(* ===== verification/SubnetRuns.v ===== *)
(** * Runs of the subnet actor

    What the funds of a subnet do not cover, although the actor is always solvent: initial
    balances that are paid out twice, deposits that are stranded when the subnet is killed, and
    genesis validators that are not what the validator set says. *)

From Stdlib Require Import Strings.Byte.
From S2P Require Import Prelude Weights PQ ValidatorSet Abi Staking GatewayFinality SubnetActor Solvency.

Section runs.
Context `{ActorEnv}.

(** ** Initial balances *)

Definition same_genesis_balance (w w' : World) : Prop :=
  genesisBalance (genesis (actor w')) = genesisBalance (genesis (actor w)) ∧
  bootstrapped (actor w') = bootstrapped (actor w).
#[export] Instance same_genesis_balance_po : PreOrder same_genesis_balance.
Proof. split; [by intros w|]. intros w1 w2 w3 [??] [??]. split; congruence. Qed.

Lemma keeps_gb_modify f :
  (∀ s, genesisBalance (genesis (f s)) = genesisBalance (genesis s) ∧ bootstrapped (f s) = bootstrapped s) →
  keeps same_genesis_balance (modify (E := string) (set_actor f)).
Proof. intros Hf. apply keeps_modify. intros w. apply Hf. Qed.
Lemma keeps_gb_vset {A} (tx : stm ValidatorSet string A) : keeps same_genesis_balance (on_vset tx).
Proof. intros w a w' (v & _ & ->)%on_vset_inv. done. Qed.
Lemma keeps_gb_changes {A} (tx : stm StakingChangeLog string A) : keeps same_genesis_balance (on_changes tx).
Proof. intros w a w' (v & _ & ->)%on_changes_inv. done. Qed.
Lemma keeps_gb_send from to amount : keeps same_genesis_balance (sendValue from to amount).
Proof. intros w a w' [_ ->]%send_inv. done. Qed.
#[local] Hint Resolve keeps_gb_vset keeps_gb_changes keeps_gb_send : keeps.

Lemma leave_keeps_balances sender : keeps same_genesis_balance (leave sender).
Proof.
  unfold leave, whenNotPaused, notKilled, enforceCollateralValidation, enforce_mode, return_genesis_balance, on_genesis,
    withdrawWithConfirm, withdraw.
  repeat first [apply keeps_gb_modify; intros s; done | keeps_step].
Qed.

(** A validator that leaves before the subnet is bootstrapped is paid its
    initial balance, and the balance stays booked: it can be released a second time, at the
    expense of the others who have funded the subnet. *)
Lemma genesis_balance_twice sender w w' :
  bootstrapped (actor w) = false → leave sender w = Done (tt, w') →
  let g := genesis_balance w sender in
  genesis_balance w' sender = g ∧
  (g ≠ 0 → g < u256_size → g ≤ genesisCircSupply (genesis (actor w')) < u256_size →
   g ≤ balance w' this_actor → accepts sender g = true → is_done (preRelease sender g w') = true).
Proof.
  intros Hboot [Hkeep Hb']%leave_keeps_balances g. rewrite Hboot in Hb'.
  assert (genesis_balance w' sender = g) as Hg by (unfold g, genesis_balance; by rewrite Hkeep).
  split; [done|]. intros Hnz Hg256 [Hcirc Hc256] Hbal Hacc. unfold preRelease.
  rewrite bool_decide_eq_false_2 by done. erewrite bind_run by done. rewrite Hb'. erewrite bind_run by done.
  rewrite Hg, bool_decide_eq_false_2 by lia. erewrite bind_run by done.
  erewrite bind_run by (unfold lift; by rewrite u256_sub_ok by lia).
  erewrite bind_run by (unfold lift; by rewrite u256_sub_ok by lia). erewrite bind_run by done.
  unfold sendValue. erewrite bind_run by done.
  change (balance (set_actor _ w') this_actor) with (balance w' this_actor).
  rewrite bool_decide_eq_false_2 by lia. rewrite Hacc. cbn [negb]. rewrite pay_run; [done|].
  change (balance (set_actor _ w') this_actor) with (balance w' this_actor). done.
Qed.

(** ** Killed subnets *)

(** What a subnet that has been killed can no longer do. *)
Definition dead (w w' : World) : Prop :=
  (killed (actor w) = true → registered w = None → bootstrapped (actor w) = true →
   changeSet (actor w') = changeSet (actor w) ∧ killed (actor w') = true ∧ registered w' = None ∧
   bootstrapped (actor w') = true).
#[export] Instance dead_po : PreOrder dead.
Proof.
  split; [by intros w|]. intros w1 w2 w3 H12 H23 Hk Hr Hb.
  destruct (H12 Hk Hr Hb) as (Hc & Hk2 & Hr2 & Hb2). destruct (H23 Hk2 Hr2 Hb2) as (Hc' & ? & ? & ?).
  split_and!; congruence.
Qed.

Lemma notKilled_fails w : killed (actor w) = true → notKilled w = Fail "SubnetAlreadyKilled"%string.
Proof. intros Hk. unfold notKilled, mbind, stm_bind, reads. by rewrite Hk. Qed.

(** A call that a killed subnet turns away. *)
Lemma blocked {A} (tx : stm World string A) : keeps dead (notKilled ;; tx).
Proof.
  intros w x w' Hr Hk. unfold mbind, stm_bind in Hr. by rewrite notKilled_fails in Hr.
Qed.

Lemma keeps_dead_pay from to amount : keeps dead (pay from to amount).
Proof. by intros w x w' [_ ->]%pay_inv. Qed.
Lemma keeps_dead_send from to amount : keeps dead (sendValue from to amount).
Proof. by intros w x w' [_ ->]%send_inv. Qed.
Lemma keeps_dead_queue {A} (tx : stm StakingReleaseQueue string A) : keeps dead (on_queue tx).
Proof. by intros w x w' (q & _ & ->)%on_queue_inv. Qed.
Lemma keeps_dead_owner s : keeps dead (enforceIsContractOwner s).
Proof. unfold enforceIsContractOwner. solve_keeps. Qed.
Lemma keeps_dead_paused : keeps dead whenNotPaused.
Proof. unfold whenNotPaused. solve_keeps. Qed.
#[local] Hint Resolve blocked keeps_dead_pay keeps_dead_send keeps_dead_queue keeps_dead_owner keeps_dead_paused : keeps.

(** Initial funds only move before the subnet is bootstrapped. *)
Lemma keeps_dead_early {A} (tx : stm World string A) (e : string) :
  keeps dead (boot ← reads (λ w, bootstrapped (actor w)); if (boot : bool) then abort e else tx).
Proof.
  intros w x w' Hr _ _ Hb. unfold mbind, stm_bind, reads in Hr. by rewrite Hb in Hr.
Qed.
#[local] Hint Resolve keeps_dead_early : keeps.

Lemma keeps_dead_modify f :
  (∀ s, changeSet (f s) = changeSet s ∧ killed (f s) = killed s ∧ bootstrapped (f s) = bootstrapped s) →
  keeps dead (modify (E := string) (set_actor f)).
Proof. intros Hf. apply keeps_modify. intros w Hk Hr Hb. destruct (Hf (actor w)) as (?&?&?). cbn. split_and!; congruence. Qed.

Ltac dead_step := first [apply keeps_dead_early | apply blocked | apply keeps_dead_modify; intros ?; done | keeps_step].

Lemma keeps_dead_perform a : (∀ n, a ≠ Confirm n) → keeps dead (perform a).
Proof.
  intros Hne. destruct a as [s v|s v|s v k|s v|s v|s| |s|s n|s|s|n]; cbn [perform];
    unfold preFund, preRelease, join, stake, unstake, leave, kill, claim_reward, claimCollateral, addBootstrapNode, pause, unpause;
    try (repeat dead_step; done).
  by destruct (Hne n).
Qed.

Lemma dead_steps w w' : rtc step w w' → dead w w'.
Proof.
  induction 1 as [|w1 w2 w3 Hst _ IH]; [done|]. intros Hk Hr Hb.
  assert (dead w1 w2) as H12; [|by apply (transitivity H12 IH)].
  destruct Hst as [a w1 w2 Hal _ Hrun|w1 w2 [E1 E2 _ _ _]].
  - apply (keeps_dead_perform a) in Hrun; [done|]. intros n ->. cbn in Hal. rewrite Hr in Hal. by destruct Hal.
  - intros _ _ _. rewrite E1. split_and!; try done. rewrite Hr in E2. by destruct (registered w2).
Qed.
End runs.

(** ** Examples *)

Import SampleSubnet.

(** The first validator bootstraps the subnet and leaves; before that is confirmed, a second one
    joins.  Once the first has left, there is no validator, and anyone can kill the subnet. *)
Definition killing : list Action := [Join 7 20 (key_of x07); Leave 7; Join 8 30 (key_of x08); Confirm 1; Kill].
Definition runs (l : list Action) (w : World) : World := fold_left (λ w a, run a w) l w.
Definition killed_world : World := runs killing world0.

(** Whether every action is allowed, has room, and goes through. *)
Definition is_allowed (w : World) (a : Action) : bool :=
  match a with
  | PreFund s _ | PreRelease s _ | Join s _ _ | Stake s _ | Unstake s _ | Leave s | Claim s =>
      bool_decide (s ≠ this_actor) && bool_decide (s ≠ ipcGatewayAddr)
  | Confirm _ => bool_decide (is_Some (registered w))
  | _ => true
  end.
Fixpoint runs_ok (l : list Action) (w : World) : bool :=
  match l with
  | [] => true
  | a :: l => is_allowed w a && has_capacity w && is_done (perform a w) && runs_ok l (run a w)
  end.

Lemma runs_steps l w : runs_ok l w = true → rtc step w (runs l w).
Proof.
  revert w. induction l as [|a l IH]; intros w; [done|]. cbn [runs_ok].
  rewrite !andb_true_iff. intros [[[Hal Hcap] Hd] Hok]. apply (rtc_l _ _ (run a w)); [|by apply IH].
  apply run_step; [|done|done]. destruct a; cbn in *; try done;
    rewrite ?andb_true_iff, ?bool_decide_eq_true in Hal; done.
Qed.

(** A subnet can be killed while a deposit is still to be confirmed: from
    a subnet that has just been created, calls lead to one that is killed and still has a
    deposit of 30 in its log, and no further step ever takes the deposit out of it. *)
Lemma kill_strands_deposits :
  rtc step world0 killed_world ∧ killed (actor killed_world) = true ∧ deposits (pend killed_world) = 30 ∧
  ∀ w, rtc step killed_world w → deposits (pend w) = 30.
Proof.
  split; [apply runs_steps; by vm_compute|]. split; [by vm_compute|]. split; [by vm_compute|].
  intros w Hsteps. pose proof (dead_steps _ _ Hsteps) as Hdead.
  assert (killed (actor killed_world) = true) as Hk by (by vm_compute).
  assert (registered killed_world = None) as Hr by (by vm_compute).
  assert (bootstrapped (actor killed_world) = true) as Hb by (by vm_compute).
  destruct (Hdead Hk Hr Hb) as (Hc & _). unfold pend. rewrite Hc. by vm_compute.
Qed.

(** The initial funds of two accounts; one of them joins, with too little to bootstrap the
    subnet, and leaves. *)
Definition funded_world : World := runs [PreFund 7 10; PreFund 8 10; Join 7 5 (key_of x07)] world0.
Definition left_world : World := run (Leave 7) funded_world.

Lemma genesis_balance_twice_witness :
  genesis_balance left_world 7 = genesis_balance funded_world 7 ∧
  (genesis_balance funded_world 7 ≠ 0 → genesis_balance funded_world 7 < u256_size →
   genesis_balance funded_world 7 ≤ genesisCircSupply (genesis (actor left_world)) < u256_size →
   genesis_balance funded_world 7 ≤ balance left_world this_actor → accepts 7 (genesis_balance funded_world 7) = true →
   is_done (preRelease 7 (genesis_balance funded_world 7) left_world) = true).
Proof. apply (genesis_balance_twice 7 funded_world left_world); by vm_compute. Defined.

(** It ends with more than it had, and the other one cannot release anything any more. *)
Example genesis_balance_taken :
  let w := run (PreRelease 7 10) left_world in
  balance world0 7 = 50 ∧ balance w 7 = 60 ∧ genesis_balance w 8 = 10 ∧ is_done (preRelease 8 10 w) = false.
Proof. by vm_compute. Qed.

(** A validator that joins and leaves, and one that joins and stakes more. *)
Definition stale_world : World :=
  runs [Join 8 3 (key_of x08); Leave 8; Join 7 5 (key_of x07); Stake 7 5] world0.

(** The genesis validators are not kept up to date with the validator
    set: in a subnet that bootstraps, one of them is listed with less than its confirmed
    collateral, after it staked more, and another one with its collateral after it has left. *)
Lemma genesis_validators_stale :
  bootstrapped (actor stale_world) = true ∧
  (λ v, (v_addr v, v_weight v)) <$> genesisValidators (genesis (actor stale_world)) = [(8, 3); (7, 5)] ∧
  conf stale_world 8 = 0 ∧ conf stale_world 7 = 10.
Proof. by vm_compute. Qed.

(** In a federated subnet, anyone can join before the owner has assigned any power: the subnet
    is bootstrapped, and its genesis validators are those who joined. *)
Definition federated_world : World :=
  match actor_constructor (MkConstructor 0 1 5 2 67 18 Federated) with
  | Done s => MkWorld s None {[ 9 := 50 ]} 1
  | _ => world0
  end.
Example federated_subnet_joined :
  let w := run (Join 9 1 (key_of x09)) federated_world in
  bootstrapped (actor w) = true ∧ v_addr <$> genesisValidators (genesis (actor w)) = [9] ∧
  getPower (validatorSet (actor w)) 9 = 0.
Proof. by vm_compute. Qed.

--------------------------------

Filter the records down to the lines that contain the string "enforceIsContractOwner", and copy those lines.

Lemma keeps_dead_owner s : keeps dead (enforceIsContractOwner s).
Proof. unfold enforceIsContractOwner. solve_keeps. Qed.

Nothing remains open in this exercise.